A rare extramedullary involvement in myeloma: lung parenchyma and association with unfavorable chromosomal abnormalities.

Abstract

Although pulmonary complications developing secondary to lung infections and involvement in ribs occur frequently in multiple myeloma (MM), involvement of the lung parenchyma is quite rare. In clinical studies, the involvement of lung parenchyma has been found to be associated with unfavorable prognosis. Here, a MM case in whom involvement of lung parenchyma was accompanied by unfavorable prognostic cytogenetic markers is presented. A 62-year-old male presented with complaint of cough, and heterogeneous hypodense mass was detected in thorax computerized tomography. The patient underwent bronchoscopic biopsy. Pathological examination revealed diffuse plasma cell infiltration staining with kappa immunohistochemically. In bone marrow biopsy, plasma cell infiltration was observed. In conventional cytogenetic examination, hypodiploidy was established.

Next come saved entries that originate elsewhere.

Definition missing_disk : Disk :=
  {| state_file := Missing; mkdir_raises := false; write_raises := None |}.

Definition two_urls_disk : Disk :=
  {| state_file :=
       Content (Reference.dumps
                  (JList [JStr (py "https://a/1"); JStr (py "https://b/2")]));
     mkdir_raises := false; write_raises := None |}.

(** The text [save_seen_urls] writes for a set. *)
Definition saved_text `{PyRuntime} (urls : gset str) : str :=
  json_dumps (JList (JStr <$> sorted str_ltb id (elements urls))).

Definition seen_listing : Listing :=
  {| title := py "Laptop"; price := (150 # 1)%Q; location := py "Berlin";
     url := py "https://a/1"; term := py "laptop" |}.

(** ** Request URL *)

Definition BASE_URL : str := py "https://www.kleinanzeigen.de/s-".

(** The URL [fetch_listings_for_term] requests for a term. *)
Definition search_url `{PyRuntime} (term : str) : str :=
  let slug := replace_char 32 (py "-") (str_lower term) in
  BASE_URL ++ slug ++ py "/k0".

(** ** Push notification requests *)

(** [value.encode("ascii", "replace").decode("ascii")] *)
Definition sanitize_header (value : str) : str :=
  map (λ c, if c <? 128 then c else 63) value.

Section Ntfy.
(** [f"{x:.0f}"] on a price. *)
Variable format_0f : Q → str.

(** The [Title] header [notify_ntfy] sends for a listing. *)
Definition ntfy_title (listing : Listing) : str :=
  let title := format_0f (price listing) ++ py " € " ++ title listing in
  let title :=
    if (80 <? length title)%nat then take 77 title ++ py "..." else title in
  sanitize_header title.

In cytogenetic examination carried out with fluorescence in situ hybridization, deletion (13q) was determined. In conclusion, in patients diagnosed with MM and presenting with pulmonary mass lesion, lung involvement associated with plasma cell infiltration should also be considered in the differential diagnosis. As overall survival is low in these cases, more aggressive treatment approaches such as high-dose treatment should be immediately considered.